**To do:** Only the records, repeated exactly, should make up the response.

**Material shown:**
:::::
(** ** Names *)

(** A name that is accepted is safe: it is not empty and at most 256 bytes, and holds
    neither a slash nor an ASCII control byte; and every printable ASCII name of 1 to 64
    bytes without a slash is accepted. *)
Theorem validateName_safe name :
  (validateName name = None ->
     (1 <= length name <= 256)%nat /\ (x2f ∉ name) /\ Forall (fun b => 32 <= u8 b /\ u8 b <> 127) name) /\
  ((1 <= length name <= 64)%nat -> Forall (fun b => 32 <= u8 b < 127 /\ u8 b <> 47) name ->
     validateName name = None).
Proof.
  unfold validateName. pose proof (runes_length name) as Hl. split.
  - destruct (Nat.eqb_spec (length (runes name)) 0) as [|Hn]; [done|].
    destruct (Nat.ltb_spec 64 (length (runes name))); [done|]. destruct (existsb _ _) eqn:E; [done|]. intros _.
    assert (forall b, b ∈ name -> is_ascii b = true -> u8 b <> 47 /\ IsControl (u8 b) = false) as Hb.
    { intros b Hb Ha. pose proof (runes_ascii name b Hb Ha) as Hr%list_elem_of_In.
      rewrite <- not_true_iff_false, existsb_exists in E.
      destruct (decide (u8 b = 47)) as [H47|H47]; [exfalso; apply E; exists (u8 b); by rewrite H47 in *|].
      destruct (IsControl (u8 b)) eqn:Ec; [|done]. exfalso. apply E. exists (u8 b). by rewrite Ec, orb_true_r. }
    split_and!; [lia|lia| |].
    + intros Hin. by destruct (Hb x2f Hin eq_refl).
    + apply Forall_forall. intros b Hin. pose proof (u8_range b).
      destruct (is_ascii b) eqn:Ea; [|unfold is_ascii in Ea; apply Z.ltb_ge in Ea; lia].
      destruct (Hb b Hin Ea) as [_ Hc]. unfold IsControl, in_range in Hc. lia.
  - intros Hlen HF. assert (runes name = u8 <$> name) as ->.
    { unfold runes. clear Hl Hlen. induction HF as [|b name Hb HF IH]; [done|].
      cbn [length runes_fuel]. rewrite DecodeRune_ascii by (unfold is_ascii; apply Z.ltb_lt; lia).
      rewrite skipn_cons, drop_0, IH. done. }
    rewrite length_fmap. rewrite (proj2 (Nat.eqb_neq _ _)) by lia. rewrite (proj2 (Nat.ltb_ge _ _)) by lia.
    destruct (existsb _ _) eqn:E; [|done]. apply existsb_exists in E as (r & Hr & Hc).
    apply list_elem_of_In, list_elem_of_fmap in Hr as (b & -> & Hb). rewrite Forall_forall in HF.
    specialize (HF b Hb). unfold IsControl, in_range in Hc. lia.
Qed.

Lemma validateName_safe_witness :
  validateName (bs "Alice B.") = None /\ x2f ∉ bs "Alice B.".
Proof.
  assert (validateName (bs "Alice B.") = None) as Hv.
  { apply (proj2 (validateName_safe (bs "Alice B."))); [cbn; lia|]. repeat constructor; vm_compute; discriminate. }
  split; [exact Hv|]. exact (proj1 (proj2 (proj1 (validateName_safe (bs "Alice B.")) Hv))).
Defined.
:::::
**Output for this task:**
(** ** Names *)

(** A name that is accepted is safe: it is not empty and at most 256 bytes, and holds
    neither a slash nor an ASCII control byte; and every printable ASCII name of 1 to 64
    bytes without a slash is accepted. *)
Theorem validateName_safe name :
  (validateName name = None ->
     (1 <= length name <= 256)%nat /\ (x2f ∉ name) /\ Forall (fun b => 32 <= u8 b /\ u8 b <> 127) name) /\
  ((1 <= length name <= 64)%nat -> Forall (fun b => 32 <= u8 b < 127 /\ u8 b <> 47) name ->
     validateName name = None).
Proof.
  unfold validateName. pose proof (runes_length name) as Hl. split.
  - destruct (Nat.eqb_spec (length (runes name)) 0) as [|Hn]; [done|].
    destruct (Nat.ltb_spec 64 (length (runes name))); [done|]. destruct (existsb _ _) eqn:E; [done|]. intros _.
    assert (forall b, b ∈ name -> is_ascii b = true -> u8 b <> 47 /\ IsControl (u8 b) = false) as Hb.
    { intros b Hb Ha. pose proof (runes_ascii name b Hb Ha) as Hr%list_elem_of_In.
      rewrite <- not_true_iff_false, existsb_exists in E.
      destruct (decide (u8 b = 47)) as [H47|H47]; [exfalso; apply E; exists (u8 b); by rewrite H47 in *|].
      destruct (IsControl (u8 b)) eqn:Ec; [|done]. exfalso. apply E. exists (u8 b). by rewrite Ec, orb_true_r. }
    split_and!; [lia|lia| |].
    + intros Hin. by destruct (Hb x2f Hin eq_refl).
    + apply Forall_forall. intros b Hin. pose proof (u8_range b).
      destruct (is_ascii b) eqn:Ea; [|unfold is_ascii in Ea; apply Z.ltb_ge in Ea; lia].
      destruct (Hb b Hin Ea) as [_ Hc]. unfold IsControl, in_range in Hc. lia.
  - intros Hlen HF. assert (runes name = u8 <$> name) as ->.
    { unfold runes. clear Hl Hlen. induction HF as [|b name Hb HF IH]; [done|].
      cbn [length runes_fuel]. rewrite DecodeRune_ascii by (unfold is_ascii; apply Z.ltb_lt; lia).
      rewrite skipn_cons, drop_0, IH. done. }
    rewrite length_fmap. rewrite (proj2 (Nat.eqb_neq _ _)) by lia. rewrite (proj2 (Nat.ltb_ge _ _)) by lia.
    destruct (existsb _ _) eqn:E; [|done]. apply existsb_exists in E as (r & Hr & Hc).
    apply list_elem_of_In, list_elem_of_fmap in Hr as (b & -> & Hb). rewrite Forall_forall in HF.
    specialize (HF b Hb). unfold IsControl, in_range in Hc. lia.
Qed.

Lemma validateName_safe_witness :
  validateName (bs "Alice B.") = None /\ x2f ∉ bs "Alice B.".
Proof.
  assert (validateName (bs "Alice B.") = None) as Hv.
  { apply (proj2 (validateName_safe (bs "Alice B."))); [cbn; lia|]. repeat constructor; vm_compute; discriminate. }
  split; [exact Hv|]. exact (proj1 (proj2 (proj1 (validateName_safe (bs "Alice B.")) Hv))).
Defined.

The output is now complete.